Customers are simultaneously hedging supply risk. Reuters reported that DeepSeek—the Chinese lab whose efficient models triggered a 2025 GPU repricing event—is developing its own custom chip to reduce dependence on Nvidia; NVDA fell approximately 2% on the headline. US export restrictions have already compressed Nvidia's China data-center revenue from roughly $4.6 billion annually to "practically $0," meaning a DeepSeek chip cannibalizes revenue Nvidia no longer books. Wedbush Securities analyst Dan Ives stated as chip stocks bounced from the early-July sell-off, "Semiconductors are still the leaders."
The analyst distribution—61 targets averaging $301.62, with a $195 low—indicates the professional base case is a re-rating toward 27–30x forward earnings on unchanged estimates. Polymarket's July markets price an 84% probability on NVDA touching $208 and a 99% probability on the stock closing the week above $190. Technical structure defines support at $190.10, a resistance band at $198–$204 with a long trigger above $203.40, an upside objective at $221.10, and a descending-channel target of $184.75–$180.31 if $190 gives way.
The bull case—$300 within twelve months—requires the current-quarter $91 billion guide to be met, Rubin to ship on time in the third quarter, and 2027 capex to guide toward $1 trillion. The base case—$240–250 by year-end 2026—assumes guidance is met with no China reopening and the multiple drifts to approximately 24x. The bear case—$150 on a 2027 capex pause—requires the $190 support to break, a hyperscaler to publicly cut AI capex, and DeepSeek-class efficiency gains to compound; this scenario would require estimate cuts that no covering analyst currently models, as the Street's lowest target is $195.
When the equity analysts' twelve-month distribution and the prediction markets' one-month distribution both skew the same direction, the disagreement between bulls and bears concerns duration rather than direction. Short-horizon money is effectively unanimous that $190 holds through July; long-horizon money is unanimous that fair value sits far above $200.
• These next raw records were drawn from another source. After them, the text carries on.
(* ===== verification/Attachments.v ===== *)
(** * The canonical attachment descriptor

    [src/src/medre/core/events/attachments.py]: the typed descriptor a
    [message.file] event carries in its payload, its retained, unavailable and
    declared forms, strict parsing and serialisation.  A payload mapping is an
    ordered dictionary of JSON values. *)

From S2P Require Import Prelude.
From S2P Require Import Json.
From S2P Require Import Delivery.

Open Scope string_scope.
Open Scope list_scope.
Open Scope Z_scope.

Definition ATTACHMENT_PAYLOAD_KEY : string := "attachment".

Definition ATTACHMENT_KINDS : list string := ["image"; "audio"; "video"; "file"].

Definition ATTACHMENT_UNAVAILABLE_REASONS : list string :=
  ["policy_disabled"; "history_suppressed"; "oversized"; "malformed_source"; "integrity_failed";
   "unsupported_source"; "quota_exceeded"; "not_retained"; "content_missing"; "fetch_exhausted"].

(** The allowed fields, in the order [sorted] gives them. *)
Definition DESCRIPTOR_FIELDS : list string :=
  ["content_ref"; "duration_ms"; "filename"; "height"; "kind"; "mime_type"; "size_bytes";
   "unavailable_reason"; "width"].

Definition DECLARED_FIELDS : list string :=
  ["duration_ms"; "filename"; "height"; "kind"; "mime_type"; "size_bytes"; "width"].

Definition STRING_FIELDS : list string :=
  ["filename"; "mime_type"; "content_ref"; "unavailable_reason"].

(** [CONTENT_REF_PATTERN.fullmatch]. *)
Definition is_lower_hex (c : Ascii.ascii) : bool :=
  let n := Z.of_N (Ascii.N_of_ascii c) in
  ((48 <=? n) && (n <=? 57)) || ((97 <=? n) && (n <=? 102)).

Fixpoint hex_digits (k : nat) (s : string) : bool :=
  match k, s with
  | O, EmptyString => true
  | S k', String c rest => is_lower_hex c && hex_digits k' rest
  | _, _ => false
  end.

Definition content_ref_ok (s : string) : bool :=
  String.prefix "sha256:" s && hex_digits 64 (String.substring 7 (String.length s - 7) s).

Definition optional_int (j : json) : option Z :=
  match j with JInt n => if n <? 0 then None else Some n | _ => None end.

Definition optional_str (j : json) : option string :=
  match j with JStr s => or_none s | _ => None end.

Record AttachmentDescriptor : Set := {
  ad_kind : string;
  ad_filename : option string;
  ad_mime_type : option string;
  ad_size_bytes : option Z;
  ad_width : option Z;
  ad_height : option Z;
  ad_duration_ms : option Z;
  ad_content_ref : option string;
  ad_unavailable_reason : option string
}.

(** [AttachmentDescriptorError] is a [ValueError]. *)
Definition descriptor_error (what : string) : exc := ValueError ("attachment " +:+ what).

Definition check (b : bool) (what : string) : result exc unit :=
  if b then Ok tt else Raise (descriptor_error what).

Definition validate_kind (d : AttachmentDescriptor) : result exc unit :=
  check (elem (ad_kind d) ATTACHMENT_KINDS) "kind".

Definition number_ok (v : option Z) : bool := match v with None => true | Some n => 0 <=? n end.
Definition text_ok (v : option string) : bool := match v with None => true | Some s => truthy s end.

Definition validate_numbers (d : AttachmentDescriptor) : result exc unit :=
  check (number_ok (ad_size_bytes d) && number_ok (ad_width d) && number_ok (ad_height d) &&
         number_ok (ad_duration_ms d)) "number".

Definition validate_optional_strings (d : AttachmentDescriptor) : result exc unit :=
  check (text_ok (ad_filename d) && text_ok (ad_mime_type d)) "text".

Definition validate_declared (d : AttachmentDescriptor) : result exc unit :=
  validate_kind d ≫= fun _ => validate_optional_strings d ≫= fun _ => validate_numbers d.

Definition validate (d : AttachmentDescriptor) : result exc unit :=
  validate_kind d ≫= fun _ =>
  check (negb (bool_decide (ad_content_ref d <> None) &&
               bool_decide (ad_unavailable_reason d <> None))) "both retained and unavailable"
  ≫= fun _ =>
  check (negb (bool_decide (ad_content_ref d = None) &&
               bool_decide (ad_unavailable_reason d = None))) "neither retained nor unavailable"
  ≫= fun _ =>
  check (match ad_content_ref d with None => true | Some r => content_ref_ok r end) "content_ref"
  ≫= fun _ =>
  check (match ad_unavailable_reason d with
         | None => true
         | Some r => elem r ATTACHMENT_UNAVAILABLE_REASONS
         end) "unavailable_reason" ≫= fun _ =>
  validate_optional_strings d ≫= fun _ => validate_numbers d.

Definition retained (d : AttachmentDescriptor) : bool := bool_decide (ad_content_ref d <> None).

Definition with_retained_content (d : AttachmentDescriptor) (ref : string) (measured : Z)
    : AttachmentDescriptor :=
  {| ad_kind := ad_kind d; ad_filename := ad_filename d; ad_mime_type := ad_mime_type d;
     ad_size_bytes := Some measured; ad_width := ad_width d; ad_height := ad_height d;
     ad_duration_ms := ad_duration_ms d; ad_content_ref := Some ref;
     ad_unavailable_reason := None |}.

Definition with_unavailable (d : AttachmentDescriptor) (reason : string)
    : result exc AttachmentDescriptor :=
  if negb (elem reason ATTACHMENT_UNAVAILABLE_REASONS)
  then Raise (descriptor_error "unknown unavailable reason")
  else Ok {| ad_kind := ad_kind d; ad_filename := ad_filename d; ad_mime_type := ad_mime_type d;
             ad_size_bytes := ad_size_bytes d; ad_width := ad_width d; ad_height := ad_height d;
             ad_duration_ms := ad_duration_ms d; ad_content_ref := None;
             ad_unavailable_reason := Some reason |}.

(** ** Payload form *)

Definition present (optional : list (string * option json)) : list (string * json) :=
  omap (fun kv => pair kv.1 <$> kv.2) optional.

Definition declared_entries (d : AttachmentDescriptor) : list (string * option json) :=
  [("filename", JStr <$> ad_filename d); ("mime_type", JStr <$> ad_mime_type d);
   ("size_bytes", JInt <$> ad_size_bytes d); ("width", JInt <$> ad_width d);
   ("height", JInt <$> ad_height d); ("duration_ms", JInt <$> ad_duration_ms d)].

Definition retention_entries (d : AttachmentDescriptor) : list (string * option json) :=
  [("content_ref", JStr <$> ad_content_ref d);
   ("unavailable_reason", JStr <$> ad_unavailable_reason d)].

Definition to_payload (d : AttachmentDescriptor) : result exc (list (string * json)) :=
  validate d ≫= fun _ =>
  Ok (("kind", JStr (ad_kind d)) :: present (declared_entries d ++ retention_entries d)).

Definition to_declared_payload (d : AttachmentDescriptor) : result exc (list (string * json)) :=
  validate_declared d ≫= fun _ =>
  Ok (("kind", JStr (ad_kind d)) :: present (declared_entries d)).

(** One iteration of the coercion loop. *)
Definition strict_field (value : list (string * json)) (key : string)
    : result exc (option (string * json)) :=
  match od_get key value with
  | None | Some JNull => Ok None
  | Some raw =>
      if bool_decide (key = "kind") then Ok (Some (key, raw))
      else if elem key STRING_FIELDS then
        match optional_str raw with
        | Some s => Ok (Some (key, JStr s))
        | None => Raise (descriptor_error "must be a non-empty string")
        end
      else
        match optional_int raw with
        | Some n => Ok (Some (key, JInt n))
        | None => Raise (descriptor_error "must be a nonnegative integer")
        end
  end.

Fixpoint strict_loop (value : list (string * json)) (keys : list string)
    : result exc (list (string * json)) :=
  match keys with
  | [] => Ok []
  | key :: rest =>
      entry ← strict_field value key;
      strict ← strict_loop value rest;
      Ok (match entry with Some kv => kv :: strict | None => strict end)
  end.

Definition strict_fields (value : list (string * json)) (allowed : list string)
    : result exc (list (string * json)) :=
  if negb (forallb (fun k => elem k allowed) (od_keys value))
  then Raise (descriptor_error "field outside the allowed set")
  else strict_loop value allowed.

Definition strict_str (strict : list (string * json)) (key : string) : option string :=
  match od_get key strict with Some (JStr s) => Some s | _ => None end.
Definition strict_int (strict : list (string * json)) (key : string) : option Z :=
  match od_get key strict with Some (JInt n) => Some n | _ => None end.

(** [str(strict.get("kind", ""))]: the text of a value that is not a string is
    none of the kinds; it is read as the empty text, which is none either. *)
Definition strict_kind (strict : list (string * json)) : string :=
  default "" (strict_str strict "kind").

Definition declared_of (strict : list (string * json)) : AttachmentDescriptor :=
  {| ad_kind := strict_kind strict; ad_filename := strict_str strict "filename";
     ad_mime_type := strict_str strict "mime_type"; ad_size_bytes := strict_int strict "size_bytes";
     ad_width := strict_int strict "width"; ad_height := strict_int strict "height";
     ad_duration_ms := strict_int strict "duration_ms"; ad_content_ref := None;
     ad_unavailable_reason := None |}.

Definition descriptor_of (strict : list (string * json)) : AttachmentDescriptor :=
  {| ad_kind := strict_kind strict; ad_filename := strict_str strict "filename";
     ad_mime_type := strict_str strict "mime_type"; ad_size_bytes := strict_int strict "size_bytes";
     ad_width := strict_int strict "width"; ad_height := strict_int strict "height";
     ad_duration_ms := strict_int strict "duration_ms";
     ad_content_ref := strict_str strict "content_ref";
     ad_unavailable_reason := strict_str strict "unavailable_reason" |}.

Definition from_payload (value : json) : result exc AttachmentDescriptor :=
  match value with
  | JObj kvs =>
      strict ← strict_fields kvs DESCRIPTOR_FIELDS;
      validate (descriptor_of strict) ≫= fun _ => Ok (descriptor_of strict)
  | _ => Raise (descriptor_error "descriptor must be a mapping")
  end.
US export controls have carved roughly $50 billion of annual China data-center revenue out of fiscal 2027 guidance—revenue the company reported, lost, and re-guided around within five quarters. The policy risk now runs both directions: a renewed licensing regime for China sales would be a pure upside surprise the Street models at zero, while any extension of controls to currently permitted markets would hit numbers that are in estimates. Beijing's antitrust investigation into Nvidia's Mellanox-era conduct remains formally open. For institutional holders, the practical treatment is a permanent 2–3 turn multiple discount—already embedded in the 21.7x forward price-to-earnings ratio—rather than a forecastable event.
What is the Nvidia stocks price prediction for 2026?
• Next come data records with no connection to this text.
(* ===== verification/Events.v ===== *)
(** * Canonical events

    [src/src/medre/core/events/]: the event kinds ([kinds.py]), native
    references, relations and the canonical event with its construction checks
    ([canonical.py]), the schema-version checks ([schema.py]), routing and
    opaque metadata ([metadata.py]), and the row mappings of
    [storage/sqlite/serde.py] and [_content_identity.py].

    Payload and metadata documents are ordered dictionaries of JSON values.
    A typed metadata namespace is kept as its JSON object
    ([msgspec.to_builtins]); only routing is opened.  [target_fact] of a
    relation is never persisted and left out. *)

From S2P Require Import Prelude.
From S2P Require Import Json.
From S2P Require Import Delivery.

Open Scope string_scope.
Open Scope list_scope.
Open Scope Z_scope.

(** ** Kinds *)

Definition MESSAGE_CREATED : string := "message.created".
Definition MESSAGE_TEXT : string := "message.text".
Definition MESSAGE_REACTED : string := "message.reacted".
Definition MESSAGE_EDITED : string := "message.edited".
Definition MESSAGE_DELETED : string := "message.deleted".
Definition MESSAGE_FILE : string := "message.file".
Definition TELEMETRY_RECEIVED : string := "telemetry.received".
Definition TELEMETRY_POSITION : string := "telemetry.position".
Definition PRESENCE_CHANGED : string := "presence.changed".
Definition IDENTITY_UPDATED : string := "identity.updated".
Definition DELIVERY_QUEUED : string := "delivery.queued".
Definition DELIVERY_SENT : string := "delivery.sent".
Definition DELIVERY_FAILED : string := "delivery.failed".
Definition SYSTEM_AUDIT : string := "system.audit".
Definition SYSTEM_LIFECYCLE : string := "system.lifecycle".
Definition PLUGIN_CUSTOM : string := "plugin.custom".

Definition KNOWN_KINDS : list string :=
  [MESSAGE_CREATED; MESSAGE_TEXT; MESSAGE_REACTED; MESSAGE_EDITED; MESSAGE_DELETED; MESSAGE_FILE;
   TELEMETRY_RECEIVED; TELEMETRY_POSITION; PRESENCE_CHANGED; IDENTITY_UPDATED; DELIVERY_QUEUED;
   DELIVERY_SENT; DELIVERY_FAILED; SYSTEM_AUDIT; SYSTEM_LIFECYCLE; PLUGIN_CUSTOM].

Definition is_registered (kind : string) : bool := elem kind KNOWN_KINDS.

(** ** Value types *)

Definition VALID_RELATION_TYPES : list string := ["reply"; "reaction"; "edit"; "delete"; "thread"].

Record NativeRef : Set := {
  nf_adapter : string;
  nf_channel : option string;
  nf_message : string;
  nf_thread : option string
}.

Record EventRelation : Type := {
  rl_type : string;
  rl_target_event : option string;
  rl_target_native : option NativeRef;
  rl_key : option string;
  rl_fallback_text : option string;
  rl_metadata : list (string * json)
}.

Definition EventRelation_init (r : EventRelation) : result exc EventRelation :=
  if negb (elem (rl_type r) VALID_RELATION_TYPES) then Raise (ValueError "relation_type")
  else Ok r.

Record RoutingMetadata : Set := {
  rm_matched_routes : list string;
  rm_fanout_group : option string;
  rm_route_trace : list string
}.

Record EventMetadata : Type := {
  em_transport : option (list (string * json));
  em_routing : option RoutingMetadata;
  em_radio : option (list (string * json));
  em_telemetry : option (list (string * json));
  em_native : option (list (string * json));
  em_custom : list (string * json)
}.

(** The scalar fields an event shares with its row. *)
Record EventColumns : Set := {
  ev_event_id : string;
  ev_event_kind : string;
  ev_schema_version : Z;
  ev_timestamp : instant;
  ev_source_adapter : string;
  ev_source_transport_id : string;
  ev_source_channel_id : option string;
  ev_parent_event_id : option string;
  ev_lineage : list string;
  ev_depth : Z;
  ev_trace_id : option string;
  ev_root_event_id : option string;
  ev_conversation_id : option string
}.

Record CanonicalEvent : Type := {
  ev_columns :> EventColumns;
  ev_relations : list EventRelation;
  ev_payload : list (string * json);
  ev_metadata : EventMetadata;
  ev_source_native_ref : option NativeRef
}.

Definition text_when_set (o : option string) : bool :=
  match o with Some s => truthy s | None => true end.

(** The invariant checks of [__post_init__], in order. *)
Definition columns_ok (e : EventColumns) : result exc unit :=
  if negb (truthy (ev_event_id e)) then Raise (ValueError "event_id must be a non-empty string")
  else if negb (truthy (ev_event_kind e))
  then Raise (ValueError "event_kind must be a non-empty string")
  else if ev_schema_version e <? 1
  then Raise (ValueError "schema_version must be a positive integer")
  else if ev_depth e <? 0 then Raise (ValueError "depth must be >= 0")
  else if negb (text_when_set (ev_root_event_id e)) then Raise (ValueError "root_event_id")
  else if negb (text_when_set (ev_conversation_id e)) then Raise (ValueError "conversation_id")
  else if negb (forallb truthy (ev_lineage e)) then Raise (ValueError "lineage")
  else Ok tt.

Definition CanonicalEvent_init (e : CanonicalEvent) : result exc CanonicalEvent :=
  columns_ok e ≫= fun _ => Ok e.

(** ** Schema versions *)

Definition CURRENT_SCHEMA_VERSION : Z := 1.

Definition schema_version_from_event (payload : list (string * json)) : result exc Z :=
  match od_get "schema_version" payload with
  | None => Ok CURRENT_SCHEMA_VERSION
  | Some (JInt n) => if 1 <=? n then Ok n
                     else Raise (ValueError "schema_version must be a positive integer")
  | Some _ => Raise (ValueError "schema_version must be a positive integer")
  end.

(** ** Separated text *)

Definition is_str (j : option json) : bool :=
  match j with Some (JStr _) => true | _ => false end.

(** [body] is text, or [body] is absent and [text] is text. *)
Definition body_present (payload : list (string * json)) : bool :=
  is_str (od_get "body" payload) ||
  (bool_decide (od_get "body" payload = None) && is_str (od_get "text" payload)).

Definition BODY_FIELDS : list string := ["body"; "text"].

Definition body_texts (payload : list (string * json)) : list (string * string) :=
  omap (fun key => match od_get key payload with Some (JStr s) => Some (key, s) | _ => None end)
    BODY_FIELDS.

Definition envelope_payload (payload : list (string * json)) : list (string * json) :=
  filter (fun kv => negb (elem kv.1 BODY_FIELDS) || negb (is_str (Some kv.2)) = true) payload.

(** ** Metadata documents *)

Definition serialize_metadata (m : EventMetadata) : list (string * json) :=
  omap (fun kv => pair kv.1 <$> kv.2)
    [("transport", JObj <$> em_transport m); ("radio", JObj <$> em_radio m);
     ("telemetry", JObj <$> em_telemetry m); ("native", JObj <$> em_native m);
     ("custom", if nonempty (em_custom m) then Some (JObj (em_custom m)) else None)].

Definition json_opt_str (o : option string) : json := match o with Some s => JStr s | None => JNull end.

Definition routing_json (r : RoutingMetadata) : json :=
  JObj [("matched_routes", JArr (JStr <$> rm_matched_routes r));
        ("fanout_group", json_opt_str (rm_fanout_group r));
        ("route_trace", JArr (JStr <$> rm_route_trace r))].

Definition decode_str (j : json) : result exc string :=
  match j with JStr s => Ok s | _ => Raise (ValueError "expected str") end.

Fixpoint decode_all {A B} (f : A -> result exc B) (xs : list A) : result exc (list B) :=
  match xs with
  | [] => Ok []
  | x :: rest => y ← f x; ys ← decode_all f rest; Ok (y :: ys)
  end.

Definition decode_strs (j : option json) : result exc (list string) :=
  match j with
  | None => Ok []
  | Some (JArr xs) => decode_all decode_str xs
  | Some _ => Raise (ValueError "expected array")
  end.

Definition decode_opt_str (j : option json) : result exc (option string) :=
  match j with
  | None | Some JNull => Ok None
  | Some (JStr s) => Ok (Some s)
  | Some _ => Raise (ValueError "expected str or null")
  end.

Definition decode_namespace (j : option json) : result exc (option (list (string * json))) :=
  match j with
  | None | Some JNull => Ok None
  | Some (JObj kvs) => Ok (Some kvs)
  | Some _ => Raise (ValueError "expected object")
  end.

Definition decode_routing (j : option json) : result exc (option RoutingMetadata) :=
  match j with
  | None | Some JNull => Ok None
  | Some (JObj kvs) =>
      matched ← decode_strs (od_get "matched_routes" kvs);
      group ← decode_opt_str (od_get "fanout_group" kvs);
      trace ← decode_strs (od_get "route_trace" kvs);
      Ok (Some {| rm_matched_routes := matched; rm_fanout_group := group;
                  rm_route_trace := trace |})
  | Some _ => Raise (ValueError "expected object")
  end.

Definition deserialize_metadata (doc : list (string * json)) : result exc EventMetadata :=
  transport ← decode_namespace (od_get "transport" doc);
  routing ← decode_routing (od_get "routing" doc);
  radio ← decode_namespace (od_get "radio" doc);
  telemetry ← decode_namespace (od_get "telemetry" doc);
  native ← decode_namespace (od_get "native" doc);
  custom ← match od_get "custom" doc with
           | None => Ok []
           | Some (JObj kvs) => Ok kvs
           | Some _ => Raise (ValueError "expected object")
           end;
  Ok {| em_transport := transport; em_routing := routing; em_radio := radio;
        em_telemetry := telemetry; em_native := native; em_custom := custom |}.

(** ** Rows *)

(** Native references are split over four nullable columns. *)
Record NativeColumns : Set := {
  nc_adapter : option string;
  nc_channel : option string;
  nc_message : option string;
  nc_thread : option string
}.

Definition split_native (n : option NativeRef) : NativeColumns :=
  {| nc_adapter := nf_adapter <$> n; nc_channel := n ≫= nf_channel;
     nc_message := nf_message <$> n; nc_thread := n ≫= nf_thread |}.

Definition join_native (c : NativeColumns) : option NativeRef :=
  match nc_adapter c, nc_message c with
  | Some a, Some m =>
      if truthy a && truthy m
      then Some {| nf_adapter := a; nf_channel := nc_channel c; nf_message := m;
                   nf_thread := nc_thread c |}
      else None
  | _, _ => None
  end.

Record EventRow : Type := {
  ew_columns :> EventColumns;
  ew_payload : list (string * json);
  ew_metadata : list (string * json);
  ew_native : NativeColumns;
  ew_created_at : instant
}.

Record RelationRow : Type := {
  rw_id : Z;
  rw_event_id : string;
  rw_type : string;
  rw_target_event : option string;
  rw_native : NativeColumns;
  rw_key : option string;
  rw_metadata : list (string * json);
  rw_created_at : instant
}.

(** [_INSERT_EVENT] and its parameters. *)
Definition event_row (e : CanonicalEvent) (now : instant) : EventRow :=
  {| ew_columns := e; ew_payload := envelope_payload (ev_payload e);
     ew_metadata := serialize_metadata (ev_metadata e);
     ew_native := split_native (ev_source_native_ref e); ew_created_at := now |}.

Definition relation_row (id : Z) (event : string) (r : EventRelation) (now : instant) : RelationRow :=
  {| rw_id := id; rw_event_id := event; rw_type := rl_type r;
     rw_target_event := rl_target_event r; rw_native := split_native (rl_target_native r);
     rw_key := rl_key r; rw_metadata := rl_metadata r; rw_created_at := now |}.

Definition row_to_relation (w : RelationRow) (excerpt : option string) : result exc EventRelation :=
  EventRelation_init
    {| rl_type := rw_type w; rl_target_event := rw_target_event w;
       rl_target_native := join_native (rw_native w); rl_key := rw_key w;
       rl_fallback_text := excerpt; rl_metadata := rw_metadata w |}.

(** [_row_to_event] on a projected row: the payload and metadata documents the
    projection selected. *)
Definition row_to_event (w : EventRow) (payload metadata : list (string * json))
    (relations : list EventRelation) : result exc CanonicalEvent :=
  decoded ← deserialize_metadata metadata;
  CanonicalEvent_init
    {| ev_columns := w; ev_relations := relations; ev_payload := payload;
       ev_metadata := decoded; ev_source_native_ref := join_native (ew_native w) |}.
The analyst consensus twelve-month target is approximately $301.62 across 61 analysts—roughly 53% above the July 9, 2026 price of $197—with a $195 low. The scenario map includes a $300 bull case on a second-quarter beat and 2027 capex momentum, a $240–250 base case by year-end, and a $150 bear case only if hyperscaler capex turns.
Why did Nvidia stocks fall from the all-time high?
NVDA closed at a record $235.47 on May 14, 2026 and fell approximately 18% by July 9, 2026 on rotation out of AI leaders, a denied Kyber platform delay rumor, and DeepSeek's reported in-house chip project—none of which changed reported revenue, guidance, or margins.
What is the bear case for Nvidia stocks?
A 2027 hyperscaler capex pause. If AI infrastructure budgets stop growing, estimate cuts follow and technical supports at $190.10 and $184.75–$180.31 come into play, with $150 the full bear-scenario target—roughly 16x forward earnings. China adds tail risk via the open antitrust probe, though China data-center revenue is already near zero.